▶ [Stored data]
+ + + + +

(** ** The trait *)

Class Data (T : Type) := {
  data_encode : T → bytes;
  data_decode : ByteCursor → result (T * ByteCursor) DecodeError;
}.

Definition decode_exact {T} `{!Data T} (buf : bytes) : result T DecodeError :=
  let? '(value, cur) := data_decode (ByteCursor_new buf) in
  if negb (ByteCursor_is_empty cur) then Err (Invalid "trailing bytes after value")
  else Ok value.

(** The contract of an implementation. *)
Class DataLaws (T : Type) `{!Data T} := {
  data_valid : T → Prop;
  data_roundtrip : ∀ v c c', data_valid v → consumed c (data_encode v) c' →
    data_decode c = Ok (v, c');
  data_canonical : ∀ v c c', data_decode c = Ok (v, c') →
    data_valid v ∧ consumed c (data_encode v) c';
}.

(** Elements of a collection must take up space. *)
Class NonZeroWidth (T : Type) `{!Data T, !DataLaws T} :=
  nonzero_width : ∀ v, data_valid v → data_encode v ≠ [].

(** ** Cursor lemmas *)

Lemma cur_rest_app pre rest :
  cur_rest {| cur_buf := pre ++ rest; cur_pos := length pre |} = rest.
Proof. unfold cur_rest. simpl. apply drop_app_length. Qed.

Lemma consumed_intro c bs rest :
  (cur_pos c ≤ length (cur_buf c))%nat → cur_rest c = bs ++ rest →
  consumed c bs {| cur_buf := cur_buf c; cur_pos := (cur_pos c + length bs)%nat |}.
Proof.
  intros Hp E. split_and!; try done; unfold cur_rest in *; simpl.
  - rewrite <- drop_drop, E, drop_app_length. done.
  - apply (f_equal length) in E. rewrite length_app, length_drop in E. lia.
Qed.

Lemma consumed_unique c bs c1 c2 : consumed c bs c1 → consumed c bs c2 → c1 = c2.
Proof. destruct c1, c2. intros (? & _ & ? & _) (? & _ & ? & _). simpl in *. congruence. Qed.

Lemma consumed_trans c bs1 c1 bs2 c2 :
  consumed c bs1 c1 → consumed c1 bs2 c2 → consumed c (bs1 ++ bs2) c2.
Proof.
  intros (B1 & R1 & P1 & L1) (B2 & R2 & P2 & L2). split_and!; [congruence| | |congruence].
  - by rewrite R1, R2, app_assoc.
  - rewrite P2, P1, length_app. lia.
Qed.

Lemma consumed_split c bs1 bs2 c2 :
  consumed c (bs1 ++ bs2) c2 → ∃ c1, consumed c bs1 c1 ∧ consumed c1 bs2 c2.
Proof.
  intros (B & R & P & L). rewrite length_app in P. rewrite <- app_assoc in R.
  pose proof (consumed_intro c bs1 _ ltac:(lia) R) as H1.
  eexists. split; [exact H1|]. destruct H1 as (_ & R1 & _).
  rewrite R in R1. apply app_inv_head in R1. split_and!; simpl; [done|by rewrite <- R1|lia|done].
Qed.

Lemma consumed_remaining c bs c' :
  consumed c bs c' → ByteCursor_remaining c = (length bs + ByteCursor_remaining c')%nat.
Proof. intros (B & R & P & L). unfold ByteCursor_remaining. rewrite B. lia. Qed.

Lemma take_array_spec n c bs c' :
  ByteCursor_take_array n c = Ok (bs, c') ↔ length bs = n ∧ consumed c bs c'.
Proof.
  unfold ByteCursor_take_array.
  destruct (Nat.ltb_spec (length (cur_buf c)) (cur_pos c + n)) as [Hlt|Hle]; split; try done.
  - intros (<- & B & R & P & L). lia.
  - intros [= <- <-].
    assert (length (take n (drop (cur_pos c) (cur_buf c))) = n) as El
      by (rewrite length_take, length_drop; lia).
    split; [done|].
    pose proof (consumed_intro c (take n (drop (cur_pos c) (cur_buf c)))
      (drop n (drop (cur_pos c) (cur_buf c))) ltac:(lia)) as H. rewrite El in H. apply H.
    unfold cur_rest. by rewrite take_drop.
  - intros (<- & B & R & P & L). f_equal. f_equal.
    + unfold cur_rest in R. rewrite R. by rewrite take_app_length.
    + destruct c'. simpl in *. congruence.
Qed.

Lemma take_u8_spec c b c' : ByteCursor_take_u8 c = Ok (b, c') ↔ consumed c [b] c'.
Proof.
  unfold ByteCursor_take_u8. split.
  - destruct (cur_buf c !! cur_pos c) as [b'|] eqn:E; [|done]. intros [= -> <-].
    pose proof (lookup_lt_Some _ _ _ E) as Hlt.
    pose proof (consumed_intro c [b] (drop (S (cur_pos c)) (cur_buf c)) ltac:(lia)) as H.
    simpl in H. rewrite Nat.add_1_r in H. apply H. unfold cur_rest.
    by apply drop_S.
  - intros (B & R & P & L). unfold cur_rest in R. simpl in R, P.
    assert (cur_buf c !! cur_pos c = Some b) as ->.
    { rewrite <- (Nat.add_0_r (cur_pos c)), <- lookup_drop, R. done. }
    destruct c'. simpl in *. do 3 f_equal; [done|lia].
Qed.

Lemma take_bytes_spec len c bs c' :
  ByteCursor_take_bytes len c = Ok (bs, c') ↔ N.of_nat (length bs) = len ∧ consumed c bs c'.
Proof.
  rewrite <- (N2Nat.id len) at 2. rewrite Nat2N.inj_iff, <- take_array_spec.
  unfold ByteCursor_take_bytes, ByteCursor_take_array.
  destruct (N.ltb_spec (N.of_nat (length (cur_buf c))) (N.of_nat (cur_pos c) + len));
  destruct (Nat.ltb_spec (length (cur_buf c)) (cur_pos c + N.to_nat len)); try done; lia.
Qed.

(** ** Instances *)

#[global] Instance Data_u64 : Data u64 := {|
  data_encode := to_le_bytes 8;
  data_decode c := let? '(bs, c) := ByteCursor_take_array 8 c in Ok (from_le_bytes bs, c);
|}.

#[global] Program Instance DataLaws_u64 : DataLaws u64 := {| data_valid := is_u64 |}.
Next Obligation.
  intros v c c' Hv Hc. simpl. assert (ByteCursor_take_array 8 c = Ok (to_le_bytes 8 v, c')) as ->.
  { apply take_array_spec. by rewrite length_to_le_bytes. }
  simpl. by rewrite from_to_le_u64.
Qed.
Next Obligation.
  intros v c c' H. simpl in H. apply result_bind_Ok in H as ([bs c1] & E & H).
  injection H as <- <-. apply take_array_spec in E as [Hl Hc]. split.
  - apply is_u64_pow. rewrite <- Hl. apply from_le_bytes_bound.
  - simpl. by rewrite <- Hl, to_from_le_bytes.
Qed.

#[global] Instance NonZeroWidth_u64 : NonZeroWidth u64.
Proof. intros v _ E. apply (f_equal length) in E. change (length (to_le_bytes 8 v) = 0%nat) in E.
  by rewrite length_to_le_bytes in E.
Qed.

#[global] Instance Data_bool : Data bool := {|
  data_encode (b : bool) := [if b then x01 else x00];
  data_decode c :=
    let? '(b, c) := ByteCursor_take_u8 c in
    match b with
    | x00 => Ok (false, c)
    | x01 => Ok (true, c)
    | _ => Err (Invalid "bool")
    end;
|}.

#[global] Program Instance DataLaws_bool : DataLaws bool := {| data_valid _ := True |}.
Next Obligation. intros v c c' _ Hc. simpl. apply take_u8_spec in Hc as ->. by destruct v. Qed.
Next Obligation.
  intros v c c' H. simpl in H. apply result_bind_Ok in H as ([b c1] & E & H).
  apply take_u8_spec in E. split; [done|]. simpl. by destruct b; simplify_eq/=.
Qed.

#[global] Instance NonZeroWidth_bool : NonZeroWidth bool.
Proof. done. Qed.

#[global] Instance Data_unit : Data unit := {|
  data_encode _ := [x00];
  data_decode c :=
    let? '(b, c) := ByteCursor_take_u8 c in
    match b with
    | x00 => Ok (tt, c)
    | _ => Err (Invalid "unit")
    end;
|}.

#[global] Program Instance DataLaws_unit : DataLaws unit := {| data_valid _ := True |}.
Next Obligation. intros [] c c' _ Hc. simpl. by apply take_u8_spec in Hc as ->. Qed.
Next Obligation.
  intros v c c' H. simpl in H. apply result_bind_Ok in H as ([b c1] & E & H).
  apply take_u8_spec in E. split; [done|]. simpl. by destruct b; simplify_eq/=.
Qed.

#[global] Instance NonZeroWidth_unit : NonZeroWidth unit.
Proof. done. Qed.

(** [decode_len]: a [usize] is 64 bits, so the narrowing never fails. *)
Definition decode_len (c : ByteCursor) : result (u64 * ByteCursor) DecodeError := data_decode c.

Lemma decode_len_spec n c c' :
  decode_len c = Ok (n, c') ↔ is_u64 n ∧ consumed c (to_le_bytes 8 n) c'.
Proof.
  split; [exact (data_canonical (T := u64) n c c')|].
  intros [Hn Hc]. exact (data_roundtrip (T := u64) n c c' Hn Hc).
Qed.

(** A [Bytes] value; a type of its own, since [Vec<u8>] has another codec. *)
Record Blob := { blob_bytes : bytes }.

#[global] Instance Data_Blob : Data Blob := {|
  data_encode v := to_le_bytes 8 (N.of_nat (length (blob_bytes v))) ++ blob_bytes v;
  data_decode c :=
    let? '(len, c) := decode_len c in
    let? '(bs, c) := ByteCursor_take_bytes len c in
    Ok ({| blob_bytes := bs |}, c);
|}.

#[global] Program Instance DataLaws_Blob : DataLaws Blob :=
  {| data_valid v := is_u64 (N.of_nat (length (blob_bytes v))) |}.
Next Obligation.
  intros [bs] c c' Hv Hc. cbn [data_encode data_decode Data_Blob blob_bytes] in *.
  apply consumed_split in Hc as (c1 & H1 & H2).
  assert (decode_len c = Ok (N.of_nat (length bs), c1)) as -> by (by apply decode_len_spec).
  cbn [result_bind]. assert (ByteCursor_take_bytes (N.of_nat (length bs)) c1 = Ok (bs, c')) as ->; [|done].
  by apply take_bytes_spec.
Qed.
Next Obligation.
  intros v c c' H. cbn [data_encode data_decode Data_Blob blob_bytes] in *.
  apply result_bind_Ok in H as ([n c1] & E1 & H).
  apply result_bind_Ok in H as ([bs c2] & E2 & H). injection H as <- <-.
  apply decode_len_spec in E1 as [Hn H1]. apply take_bytes_spec in E2 as [<- H2].
  split; [done|]. by eapply consumed_trans.
Qed.

#[global] Instance NonZeroWidth_Blob : NonZeroWidth Blob.
Proof.
  intros v _ E. apply (f_equal length) in E. cbn [data_encode Data_Blob] in E.
  rewrite length_app, length_to_le_bytes in E. simpl in E. lia.
Qed.

(** *** Sequences of elements *)

Section items.
Context {T : Type} `{!Data T, !DataLaws T}.

Definition encode_items (l : list T) : bytes := mjoin (data_encode <$> l).

Lemma encode_items_app l1 l2 : encode_items (l1 ++ l2) = encode_items l1 ++ encode_items l2.
Proof. unfold encode_items. by rewrite fmap_app, join_app. Qed.

(** One iteration of a collection decoder: decode an element that must consume
    input, then [push] it onto the collection (which may reject it). *)
Definition item_step {C} (what : string) (push : T → C → result C DecodeError)
    (st : C * ByteCursor) : result (C * ByteCursor) DecodeError :=
  let '(coll, c) := st in
  let before := ByteCursor_remaining c in
  let? '(item, c) := data_decode c in
  if (ByteCursor_remaining c =? before)%nat then Err (Invalid what)
  else
    let? coll := push item coll in
    Ok (coll, c).
End items.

+ + + + +

▶ [Required work]
Pick each line holding "ltac" out of the entries above and return it.

▶ [Written response]
  pose proof (consumed_intro c bs1 _ ltac:(lia) R) as H1.
      (drop n (drop (cur_pos c) (cur_buf c))) ltac:(lia)) as H. rewrite El in H. apply H.
    pose proof (consumed_intro c [b] (drop (S (cur_pos c)) (cur_buf c)) ltac:(lia)) as H.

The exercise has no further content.